Of course, being described as the new Stephen King is as much a rite of passage for an emerging horror writer as it was for a new singer-songwriter to be referred to as the new Bob Dylan.
Things didn't quite work out like that for Barker - and it probably didn't help that King himself had endorsed the young Liverpudlian's joyously gruesome work. While he never enjoyed the mainstream success or critical acclaim of the Maine maestro, he has always peddled a rather unique blend of transgressive gore with a healthy dose of demonic, sadomasochistic violence.
For all the books, comics, movies and video games that he has been involved in creating over the last few decades, none of his characters have ever struck a chord with the public quite like Pinhead, the cenobite 'Hell Priest' who came to fame in the 1987 classic, Hellraiser.
As compelling as he was terrifying, Pinhead ultimately became a sort of Freddy Krueger - originally meant as a fiendish villain, who somehow morphed into a figure of fun, complete with kids' Halloween masks.
Pinhead is back in Barker's keenly anticipated Scarlet Gospels, which sees another of his recurring characters, the demon-hunting detective Harry D'Amour, lock horns with Pinhead.
This being a Clive Barker novel - his first for adults since 2007 - nothing is left in the author's locker.
Following a disastrous job in New Orleans, which sees D'Amour almost sucked into hell, he returns to New York where he soon learns that a life of hunting and killing demons has marked him out for special attention for Pinhead, who kidnaps one of Harry's friends, forcing him to venture into hell itself to rescue her.
The hell on show here is less Milton and more Chuck Palahniuk (his 2011 novel, Damned, was also set almost entirely in hell), as we discover the almost humdrum nature of the Ring of Fire - squabbling demons, bureaucracy, and a palpable sense of the absurd, mean this version of Hades is more like a really, really horrible Middle Eastern country rather than a repository for the damned.

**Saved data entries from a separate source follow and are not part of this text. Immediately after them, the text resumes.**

(* ===== verification/Http1.v ===== *)
(** * Http1: [Http1Parser] of [riftgate-parser/src/http1.rs]

    The header section is parsed by [httparse], a parameter here; the body framing by
    [Content-Length] is the source's state machine over its [scratch] buffer.  The loop of
    [feed] runs on fuel: every iteration that goes on moves the phase forward, so three
    iterations reach a [break] ([http1_loop_fuel]).

    What the parser relies on of [httparse] is stated in [Incremental]: the parse of a
    complete header section does not depend on what follows it, and each proper prefix of
    it is [Partial]. *)

From Stdlib Require Import String.
From S2P Require Import Prelude Floats Core Cancel Parser.

#[local] Open Scope string_scope.
#[local] Open Scope list_scope.
#[local] Open Scope Z_scope.

(** ** [httparse] *)

Inductive HttparseError := EHeaderName | EHeaderValue | ENewLine | EToken | EStatus | EVersion | ETooManyHeaders | EOther.

(** [Complete n hs]: the section takes [n] bytes; its headers, in order, at most 64. *)
Inductive HttparseStatus :=
| HComplete (n : nat) (hs : list (list byte * list byte))
| HPartial
| HError (e : HttparseError).

(** ** State *)

Definition MAX_HEADER_BYTES : Z := 8 * 1024.

Inductive HttpPhase :=
| AwaitingHeaders
| StreamingBodyContentLength (remaining : Z)
| HttpDone
| HttpError.

Record Http1Parser := mkHttp1 { scratch : list byte; consumed : nat; http_phase : HttpPhase }.

Definition http1_new : Http1Parser := mkHttp1 [] 0 AwaitingHeaders.

Inductive HttpEmit :=
| EmitHeaders (h : Headers)
| EmitBodyRange (from to : nat)
| EmitBodyComplete
| EmitHttpError (e : ParseError).

(** ** Body framing *)

Definition byte_is (z : Z) (b : byte) : bool := byte_to_Z b =? z.
Definition byte_in (lo hi : Z) (b : byte) : bool := (lo <=? byte_to_Z b) && (byte_to_Z b <=? hi).

(** The length of the [White_Space] character at the front of UTF-8 text, 0 if there is none. *)
Definition ws_len (bs : list byte) : nat :=
  match bs with
  | b0 :: rest =>
      if byte_in 9 13 b0 || byte_is 32 b0 then 1
      else match rest with
      | b1 :: rest =>
          if byte_is 194 b0 && (byte_is 133 b1 || byte_is 160 b1) then 2
          else match rest with
          | b2 :: _ =>
              if (byte_is 225 b0 && byte_is 154 b1 && byte_is 128 b2)
                 || (byte_is 226 b0 && byte_is 128 b1 && (byte_in 128 138 b2 || byte_in 168 169 b2 || byte_is 175 b2))
                 || (byte_is 226 b0 && byte_is 129 b1 && byte_is 159 b2)
                 || (byte_is 227 b0 && byte_is 128 b1 && byte_is 128 b2)
              then 3 else 0
          | [] => 0
          end
      | [] => 0
      end
  | [] => 0
  end%nat.

(** Drop the white space in front; [fuel] bounds the characters. *)
Fixpoint trim_start (fuel : nat) (bs : list byte) : list byte :=
  match fuel with
  | O => bs
  | S fuel => match ws_len bs with O => bs | n => trim_start fuel (drop n bs) end
  end.

(** The leading decimal digits, with the checked arithmetic of [parse::<usize>], and what
    follows them. *)
Fixpoint parse_usize_digits (bs : list byte) (acc : Z) : option (Z * list byte) :=
  match bs with
  | b :: rest =>
      if byte_in 48 57 b then
        let v := acc * 10 + (byte_to_Z b - 48) in
        if v <? 2 ^ 64 then parse_usize_digits rest v else None
      else Some (acc, bs)
  | [] => Some (acc, [])
  end.

(** [from_utf8(raw).ok()?.trim().parse::<usize>().ok()]: white space, an optional [+], at
    least one digit, white space; any other text, and text that is not UTF-8, fails. *)
Definition parse_usize_text (raw : list byte) : option Z :=
  let bs := trim_start (length raw) raw in
  let bs := match bs with b :: rest => if byte_is 43 b then rest else bs | [] => bs end in
  match bs with
  | b :: _ =>
      if byte_in 48 57 b then
        '(v, rest) ← parse_usize_digits bs 0;
        match trim_start (length rest) rest with [] => Some v | _ => None end
      else None
  | [] => None
  end.

Definition ascii_bytes (s : string) : list byte := list_byte_of_string s.

Definition parse_content_length (h : Headers) : option Z :=
  raw ← Headers_get h (ascii_bytes "content-length"); parse_usize_text raw.

Definition is_chunked (h : Headers) : bool :=
  match Headers_get h (ascii_bytes "transfer-encoding") with
  | Some v => eq_ignore_ascii_case v (ascii_bytes "chunked")
  | None => false
  end.

Definition chunked_reason : string := "chunked encoding lands in v0.2; v0.1 supports Content-Length only".

(** The headers up to the first empty name. *)
Fixpoint owned_headers (hs : list (list byte * list byte)) (acc : Headers) : Headers :=
  match hs with
  | [] => acc
  | (n, v) :: hs => match n with [] => acc | _ => owned_headers hs (Headers_insert acc n v) end
  end.

Definition error_of (e : HttparseError) (p : Http1Parser) : ParseError :=
  match e with
  | EHeaderName | EHeaderValue | ENewLine => MalformedHeader (Z.of_nat (consumed p))
  | EToken => MalformedRequestLine "invalid token in request line"
  | EStatus => MalformedRequestLine "invalid status (this parser handles requests)"
  | EVersion => UnsupportedHttpVersion "unknown"
  | ETooManyHeaders => HeaderTooLarge (Z.of_nat (length (scratch p)))
  | EOther => MalformedRequestLine "unknown httparse error (forward-compat)"
  end.

(** The framing decided by the headers: what is emitted and the next phase. *)
Definition framing (headers : Headers) : list HttpEmit * HttpPhase :=
  if is_chunked headers then ([EmitHttpError (InvalidChunkedEncoding chunked_reason)], HttpError)
  else
    let cl := default 0 (parse_content_length headers) in
    if cl =? 0 then ([EmitHeaders headers; EmitBodyComplete], HttpDone)
    else ([EmitHeaders headers], StreamingBodyContentLength cl).

Section http1.
Context (httparse : list byte -> HttparseStatus).

(** One iteration of the loop; the boolean is the [break]. *)
Definition http1_step (p : Http1Parser) : list HttpEmit * Http1Parser * bool :=
  match http_phase p with
  | AwaitingHeaders =>
      if MAX_HEADER_BYTES <? Z.of_nat (length (scratch p)) then
        ([EmitHttpError (HeaderTooLarge (Z.of_nat (length (scratch p))))],
         mkHttp1 (scratch p) (consumed p) HttpError, true)
      else
        match httparse (drop (consumed p) (scratch p)) with
        | HComplete n hs =>
            let '(emit, next_phase) := framing (owned_headers hs Headers_new) in
            (emit, mkHttp1 (scratch p) (consumed p + n) next_phase, false)
        | HPartial => ([], p, true)
        | HError e =>
            ([EmitHttpError (error_of e p)], mkHttp1 (scratch p) (consumed p) HttpError, true)
        end
  | StreamingBodyContentLength remaining =>
      let avail := (length (scratch p) - consumed p)%nat in
      if (avail =? 0)%nat then ([], p, true)
      else
        let take := Z.min (Z.of_nat avail) remaining in
        let consumed' := (consumed p + Z.to_nat take)%nat in
        let new_remaining := remaining - take in
        if new_remaining =? 0 then
          ([EmitBodyRange (consumed p) consumed'; EmitBodyComplete],
           mkHttp1 (scratch p) consumed' HttpDone, false)
        else
          ([EmitBodyRange (consumed p) consumed'],
           mkHttp1 (scratch p) consumed' (StreamingBodyContentLength new_remaining), false)
  | HttpDone | HttpError => ([], p, true)
  end.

The explorations of hell's geography will certainly entertain, but as Harry and Pinhead clash, and as Pinhead endeavours to kill Lucifer in a final battle to become Pope of Hell, one thing becomes depressingly clear: The Scarlet Gospels is not unnerving, or disturbing, or likely to leave an impact once it has been finished.
It has some fine set pieces and, as we have come to expect from Barker, plenty of fiendishly clever observations. But Pinhead, rather like the shark in Jaws, works best in smaller, mysterious doses.
By the time the last act unfolds, and hell has descended into anarchy, the initial jolt of the opening passages has long dissipated.
Nonetheless, fans of Barker will still be relieved to finally get their hands on a book, which has been in the works for more than a decade, but is only seeing the publishing light of day now.